The final paper was published recently in Psychiatry Online, and showed the opposite of that expectation: even with all those challenges, patients who were offered access to a PHR became significantly more engaged than those given “usual care.” Here’s a bullet-ized reprint of the conclusions:

Results

  • Patients used the personal health record a mean of 42.1 times during the 1-year intervention period.
  • In the [group that was given a PHR], the total proportion of eligible preventive services received …
    • increased from 24% at baseline to 40% at the 12-month follow-up, whereas
    • it declined in the usual care group, from 25% to 18%.
  • In the subset of patients with one or more cardiometabolic conditions (N=118), the total proportion of eligible services received…
    • improved by 2 percentage points in the personal health record group and
    • declined by 11 percentage points in the usual care group,
    • resulting in a significant difference in change between the two groups.
    • There was an increase in the number of outpatient medical visits, which appeared to explain many of the significant differences in thequality of medical care.

Conclusions

  • Having a personal health record resulted in significantly improved quality of medical care and increased use of medical services among patients.
  • Personal health records could provide a relatively low-cost scalable strategy for improving medical care for patients with comorbid medical and serious mental illnesses.

e-Patient Takeaway:

Tools like this can significantly
enable patients and drive engagement.

  • In my speeches (and in Let Patients Help) I often note that it’s perverse to not give people tools and information, and then complain about how inept they are. In my experience when new tool ideas like this are presented, providers often think about the worst patient who’s walked in their doors. That’s understandable, but it’s not the best way to see what’s possible.
  • That resonates with OpenNotes, which we’ve often written about here. That study showed that providers’ fears (about patients being unable to handle the information, and not even wanting it) were just plain off base. Understandable, but not supported by the evidence.

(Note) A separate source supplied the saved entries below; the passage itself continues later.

(** * extract_fit_results: amplitude names, coherent sums and phase differences

    A shallow embedding of [scripts/extract_fit_results.cc].  The script reads
    AmpTools fit results, splits every amplitude name [reaction::sum::eJPmL]
    into its quantum numbers, groups the amplitudes into seven kinds of
    coherent sums, selects the phase differences to report and writes one csv
    row per fit file.

    The file has four parts.
    - The script: [StdString], the [std::string] operations it uses ([find],
      [rfind], [substr], [operator[]]) with [size_t] positions; [SMap],
      [std::map<std::string, V>] as an association list kept in ascending
      key order, which is the order the script iterates in; then
      [parse_amplitude], [fill_maps] and [extract_fit_results].
    - The vocabulary of the properties, and sample fits.
    - Facts about strings, maps, loops and about what [fill_maps] stores.
    - The properties of the spec, C1 to C10. *)

From Stdlib Require Import String Ascii List ZArith Lia Bool.
From Stdlib Require Import Sorted Permutation OrdersEx RelationClasses.
Import ListNotations.

Local Open Scope list_scope.
Local Open Scope string_scope.

(** ** Exceptions

    The only exception the script can raise itself is the
    [std::out_of_range] of [std::string::substr], thrown when the start
    position is beyond the end of the string.  Nothing catches it. *)

Inductive exn : Type :=
| std_out_of_range (pos size : Z).

Definition result (A : Type) : Type := (exn + A)%type.

Definition ok {A} (a : A) : result A := inr a.
Definition throw {A} (e : exn) : result A := inl e.

Definition rbind {A B} (m : result A) (f : A -> result B) : result B :=
  match m with
  | inl e => inl e
  | inr a => f a
  end.

Declare Scope result_scope.
Delimit Scope result_scope with result.
Notation "x <- m ;; k" := (rbind m (fun x => k))
  (at level 61, m at next level, right associativity) : result_scope.
Notation "' p <- m ;; k" := (rbind m (fun x => match x with p => k end))
  (at level 61, p pattern, m at next level, right associativity) : result_scope.
(** * SmartPOS: the double-entry accounting service

    A shallow embedding of [server/accounting.ts] (class [AccountingService]),
    of the three accounting tables of [shared/schema.ts] and of the
    accounting routes that call the service, with the properties of the
    ledger engine proved about it.

    Conventions of the embedding.

    - The database handle [db] is a value of type [Db]; every service method
      becomes a function from the store before the call to a result and the
      store after it.  A method that throws keeps the writes it made before
      throwing: the source opens no transaction.
    - The tables are those of [shared/schema.ts]: primary keys drawn from a
      sequence, [code] and [entry_number] unique.  A post is also subject to
      the column types ([integer], [decimal(15,2)]) and, on a database set
      up from [migrations/0000_initial_schema.sql], to the CHECK on ledger
      lines and the foreign keys of the journal and the ledger; the argument
      [sch] of the posting functions says which database it is.
    - A monetary amount is a decimal string with two places in the source
      ("116.00"); it is carried here as the integer number of cents it
      denotes, which is what the DECIMAL columns hold.  Where the source
      turns amounts into numbers to test that an entry balances, they are
      the binary64 numbers of the source ([float]).  The totals that
      [getAccountBalance] and the statements report are carried as the
      exact sums of the columns.
    - A JavaScript number that holds an identifier or a count is the
      integer it holds ([Js.number], which has the rounding of binary64).
    - A [Date] is the [Z] of its milliseconds since the epoch; the reading
      of the clock during a call is the argument [now]. *)

From Stdlib Require Import ZArith NArith List Bool Lia.
From Stdlib Require Import Ascii String.
From Stdlib Require Import DecimalString DecimalPos DecimalN.
From Stdlib Require Import Floats.
From Stdlib Require Import Sorting.Sorted Sorting.Permutation.
Import ListNotations.

Set Warnings "-inexact-float".

Local Open Scope string_scope.
Local Open Scope Z_scope.

(** ** JavaScript primitives used by the service *)

Module Js.

(** The decimal digits of a natural number. *)
Definition digits (n : N) : string :=
  NilEmpty.string_of_uint (N.to_uint n).

(** A number that holds an integer: [NaN], an infinity, or an integer
    that is a double. *)
Inductive number : Type :=
| NaN
| Infinity (negative : bool)
| Num (z : Z).

(** The number value of an integer: the double nearest to it, a tie going
    to the even significand, and an infinity past the largest double.
    Every integer up to 2^53 in absolute value is a double. *)
Definition to_number (z : Z) : number :=
  let a := Z.abs z in
  let k := Z.log2 a - 52 in
  if k <=? 0 then Num z
  else
    let q := a / 2 ^ k in
    let r := a mod 2 ^ k in
    let half := 2 ^ (k - 1) in
    let q' := if (half <? r) || ((r =? half) && Z.odd q) then q + 1 else q in
    if 2 ^ 1024 <=? q' * 2 ^ k then Infinity (z <? 0)
    else Num (Z.sgn z * (q' * 2 ^ k)).

(** [x + 1]. *)
Definition succ (x : number) : number :=
  match x with
  | Num z => to_number (z + 1)
  | _ => x
  end.

(** The integer [v] reads back as the double [a]: it lies within half a
    step of [a], the bounds included when the significand of [a] is even.
    The step below a power of two is half the step above it. *)
Definition reads_back (a v : Z) : bool :=
  let k := Z.log2 a - 52 in
  let m := a / 2 ^ k in
  let above := 2 * 2 ^ k in
  let below := if m =? 2 ^ 52 then 2 ^ k else 2 * 2 ^ k in
  if Z.even m
  then (4 * a - below <=? 4 * v) && (4 * v <=? 4 * a + above)
  else (4 * a - below <? 4 * v) && (4 * v <? 4 * a + above).

(** The multiple of [p] nearest to [a] among those that read back as [a]. *)
Definition nearest_multiple (a p : Z) : option Z :=
  let lo := a / p * p in
  let hi := lo + p in
  match reads_back a lo, reads_back a hi with
  | true, true =>
      if a - lo <? hi - a then Some lo
      else if hi - a <? a - lo then Some hi
      else if Z.even (lo / p) then Some lo else Some hi
  | true, false => Some lo
  | false, true => Some hi
  | false, false => None
  end.

(** The integer with the fewest significant digits that reads back as
    [a]; [best] is a multiple of the power of ten [p] that does. *)
Fixpoint shortest (fuel : nat) (a p best : Z) : Z :=
  match fuel with
  | O => best
  | S fuel' =>
      match nearest_multiple a (10 * p) with
      | Some v => shortest fuel' a (10 * p) v
      | None => best
      end
  end.

Fixpoint strip_zeros (rev_digits : list ascii) : list ascii :=
  match rev_digits with
  | c :: rest => if Ascii.eqb c "0" then strip_zeros rest else rev_digits
  | [] => []
  end.

(** The digits [d1 d2 ... dn] of an integer written [d1.d2...dk e+(n-1)],
    without the zeros at the end. *)
Definition exponent_form (s : string) : string :=
  match rev (strip_zeros (rev (list_ascii_of_string s))) with
  | [] => s
  | [c] => String c "e+" ++ digits (N.of_nat (String.length s - 1))
  | c :: rest =>
      String c ("." ++ string_of_list_ascii rest) ++ "e+"
        ++ digits (N.of_nat (String.length s - 1))
  end.

(** [String(a)] for a double that is a non-negative integer: its digits
    up to 2^53; past it the shortest digits that read back as [a], in
    exponent form from 10^21 on. *)
Definition magnitude (a : Z) : string :=
  if a <=? 2 ^ 53 then digits (Z.to_N a)
  else
    let s := digits (Z.to_N (shortest 330 a 1 a)) in
    if (String.length s <=? 21)%nat then s else exponent_form s.

(** [String(x)]. *)
Definition String_ (x : number) : string :=
  match x with
  | NaN => "NaN"
  | Infinity negative => if negative then "-Infinity" else "Infinity"
  | Num z => if z <? 0 then "-" ++ magnitude (- z) else magnitude z
  end.

Fixpoint repeat_char (c : ascii) (n : nat) : string :=
  match n with
  | O => EmptyString
  | S k => String c (repeat_char c k)
  end.

(** [s.padStart(target, c)] for a one-character filler. *)
Definition padStart (target : nat) (c : ascii) (s : string) : string :=
  repeat_char c (target - String.length s) ++ s.

(** [s.split(c)] for a one-character separator. *)
Fixpoint split (c : ascii) (s : string) : list string :=
  match s with
  | EmptyString => [EmptyString]
  | String a s' =>
      if Ascii.eqb a c then EmptyString :: split c s'
      else match split c s' with
           | h :: t => String a h :: t
           | [] => [String a EmptyString]
           end
  end.

(** [x || d] on a possibly undefined string: the empty string is falsy. *)
Definition or_else (x : option string) (d : string) : string :=
  match x with
  | None => d
  | Some EmptyString => d
  | Some s => s
  end.

Definition is_space (c : ascii) : bool :=
  let n := N_of_ascii c in
  ((9 <=? n) && (n <=? 13) || (n =? 32))%N.

Fixpoint skip_spaces (s : string) : string :=
  match s with
  | String c s' => if is_space c then skip_spaces s' else s
  | EmptyString => s
  end.

(** A decimal digit. *)
Definition is_digit (c : ascii) : bool :=
  let n := N_of_ascii c in ((48 <=? n) && (n <=? 57))%N.

(** The value of a character as a digit in the given radix. *)
Definition digit_of (radix : N) (c : ascii) : option N :=
  let n := N_of_ascii c in
  let v :=
    if ((48 <=? n) && (n <=? 57))%N then Some (n - 48)%N
    else if ((97 <=? n) && (n <=? 122))%N then Some (n - 87)%N
    else if ((65 <=? n) && (n <=? 90))%N then Some (n - 55)%N
    else None in
  match v with
  | Some d => if (d <? radix)%N then Some d else None
  | None => None
  end.

(** The longest prefix of digits, read in the radix; [acc] is [None] as
    long as no digit was read. *)
Fixpoint parse_digits (radix : N) (s : string) (acc : option N) : option N :=
  match s with
  | EmptyString => acc
  | String c s' =>
      match digit_of radix c with
      | Some d =>
          parse_digits radix s'
            (Some (radix * match acc with Some a => a | None => 0 end + d)%N)
      | None => acc
      end
  end.

Definition strip_hex_prefix (s : string) : option string :=
  match s with
  | String c0 (String c1 r) =>
      if Ascii.eqb c0 "0" && (Ascii.eqb c1 "x" || Ascii.eqb c1 "X")
      then Some r else None
  | _ => None
  end.

Definition parse_unsigned (s : string) : option N :=
  match strip_hex_prefix s with
  | Some r => parse_digits 16 r None
  | None => parse_digits 10 s None
  end.

(** The number for the digits read, [NaN] when there is none. *)
Definition number_of_digits (negative : bool) (n : option N) : number :=
  match n with
  | None => NaN
  | Some n => to_number (if negative then - Z.of_N n else Z.of_N n)
  end.

(** [parseInt(s)] with no radix argument: leading white space, an optional
    sign, an optional [0x], then digits. *)
Definition parseInt (s : string) : number :=
  match skip_spaces s with
  | EmptyString => NaN
  | String c r =>
      if Ascii.eqb c "-"
      then number_of_digits true (parse_unsigned r)
      else if Ascii.eqb c "+"
      then number_of_digits false (parse_unsigned r)
      else number_of_digits false (parse_unsigned (String c r))
  end.

(** [parseFloat(s)] for the decimal string with two places that denotes
    [cents] hundredths: the double nearest to [cents / 100]. *)
Definition parseFloat (cents : Z) : float :=
  match cents with
  | 0 => 0%float
  | Z.pos p =>
      SF2Prim (SFdiv prec emax (S754_finite false p 0) (S754_finite false 100 0))
  | Z.neg p =>
      SF2Prim (SFdiv prec emax (S754_finite true p 0) (S754_finite false 100 0))
  end.

End Js.

(** ** The accounting tables ([shared/schema.ts]) *)

(** A row of [accounts]. *)
Module Account.
Record t : Type := mk {
  id : Z;
  code : string;
  name : string;
  type : string;
  subtype : option string;
  normalBalance : string;
  description : option string;
  isActive : bool;
  isSystem : bool;
  parentAccountId : option Z;
  createdAt : Z
}.
End Account.

(** [InsertAccount]: a row of [accounts] without [id] and [createdAt];
    the columns that have a default may be left out. *)
Module InsertAccount.
Record t : Type := mk {
  code : string;
  name : string;
  type : string;
  subtype : option string;
  normalBalance : string;
  description : option string;
  isActive : option bool;
  isSystem : option bool;
  parentAccountId : option Z
}.
End InsertAccount.

(** A row of [journal_entries]. *)
Module JournalEntry.
Record t : Type := mk {
  id : Z;
  entryNumber : string;
  entryDate : Z;
  description : string;
  referenceType : option string;
  referenceId : option Z;
  userId : Z;
  status : string;
  notes : option string;
  createdAt : Z;
  updatedAt : Z
}.

(** [.set({ status: s })]: the row with its status column replaced. *)
Definition set_status (s : string) (e : t) : t :=
  mk (id e) (entryNumber e) (entryDate e) (description e) (referenceType e)
     (referenceId e) (userId e) s (notes e) (createdAt e) (updatedAt e).
End JournalEntry.

(** A row of [ledger_entries]; [debit] and [credit] in cents. *)
Module LedgerEntry.
Record t : Type := mk {
  id : Z;
  journalEntryId : Z;
  accountId : Z;
  debit : Z;
  credit : Z;
  description : option string;
  createdAt : Z
}.
End LedgerEntry.

(** One element of [JournalEntryInput.entries]. *)
Module LineInput.
Record t : Type := mk {
  accountId : Z;
  debit : Z;
  credit : Z;
  description : option string
}.
End LineInput.

(** [interface JournalEntryInput]. *)
Module JournalEntryInput.
Record t : Type := mk {
  description : string;
  entryDate : option Z;
  referenceType : option string;
  referenceId : option Z;
  userId : Z;
  notes : option string;
  entries : list LineInput.t
}.
End JournalEntryInput.

(** The store: the three tables in insertion order, each with the next
    value of the sequence behind its [serial] primary key. *)
Record Db : Type := mkDb {
  accounts : list Account.t;
  accounts_id_seq : Z;
  journalEntries : list JournalEntry.t;
  journal_entries_id_seq : Z;
  ledgerEntries : list LedgerEntry.t;
  ledger_entries_id_seq : Z
}.

Definition empty_db : Db := mkDb [] 1 [] 1 [] 1.

(** The database behind [db].  One created from [shared/schema.ts] has the
    tables with their keys and unique columns; one set up from
    [migrations/0000_initial_schema.sql] has in addition the CHECK on
    ledger lines and the foreign keys.  [users] are the ids of the rows of
    [users], which the foreign key of [journal_entries.user_id] refers to;
    the service never writes that table. *)
Record Schema : Type := mkSchema {
  migrated : bool;
  users : list Z
}.

(** The database created from [shared/schema.ts]. *)
Definition shared_schema : Schema := mkSchema false [].

(** ** Calls that may throw, over the store *)

Inductive Error : Type :=
| NotBalanced (totalDebits totalCredits : float)
    (* Error(`Journal entry not balanced. Debits: ..., Credits: ...`) *)
| RequiredAccountsNotFound
    (* Error("Required accounts not found in chart of accounts") *)
| UniqueViolation (constraint : string)
    (* raised by the store on a duplicate [code] or [entry_number] *)
| OutOfRange (type : string)
    (* raised by the store on a value the type of its column cannot hold,
       or when a sequence has no value left *)
| CheckViolation (constraint : string)
    (* raised by the store on a row that fails a CHECK *)
| ForeignKeyViolation (constraint : string).
    (* raised by the store on a reference to a row that does not exist *)

Inductive Outcome (A : Type) : Type :=
| Ok (a : A)
| Throw (e : Error).
Arguments Ok {A} a.
Arguments Throw {A} e.

(** An [async] method: from the store before to an outcome and the store
    after. *)
Definition M (A : Type) : Type := Db -> Outcome A * Db.

Definition ret {A} (a : A) : M A := fun st => (Ok a, st).

Definition throw {A} (e : Error) : M A := fun st => (Throw e, st).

At a deeper level, that disconnect shows me that medicine needs to find a deeper conceptual framework for understanding shortfalls in what the system should be achieving. If we view medicine as being “all about the brilliance” – the skills clinicians learned in school and honed in practice – we’ll interpret any shortfall as meaning “Not enough brilliance” or “they didn’t listen to me – what am I supposed to do??” Those skills and brilliance are indeed great (they saved my life) – but in that paradigm, this study’s results are hard to explain.

But if we broaden the scope to say that effective practice also means both parties need access to the plan, in order to do their part, then this study makes perfect sense. Surprise: even with triple-threat challenging patients, a PHR can produce a significant improvement.

As a computer geek, I look at this and think “Isn’t that wonderful?? My lovely information machines, improving the human condition!”

Go review the results again, above.

The challenges of navigating culturally tricky studies

Both this study and OpenNotes had to be carefully designed, partly because they’re paradigm-busting explorations, and paradigm-busters attract lots of scrutiny. If the study’s not solid, it’ll be picked to pieces by skeptics. Here’s to those with the brains and audacity to carry out a study like this.

Personally, I can’t wait to see how all areas of medicine transform, when patients everywhere gain access to all their data, and when software developers produce hundreds of tools for different people to meet their different needs. As the study shows, even significantly challenged patients can benefit when we make it easier to stick to the plan.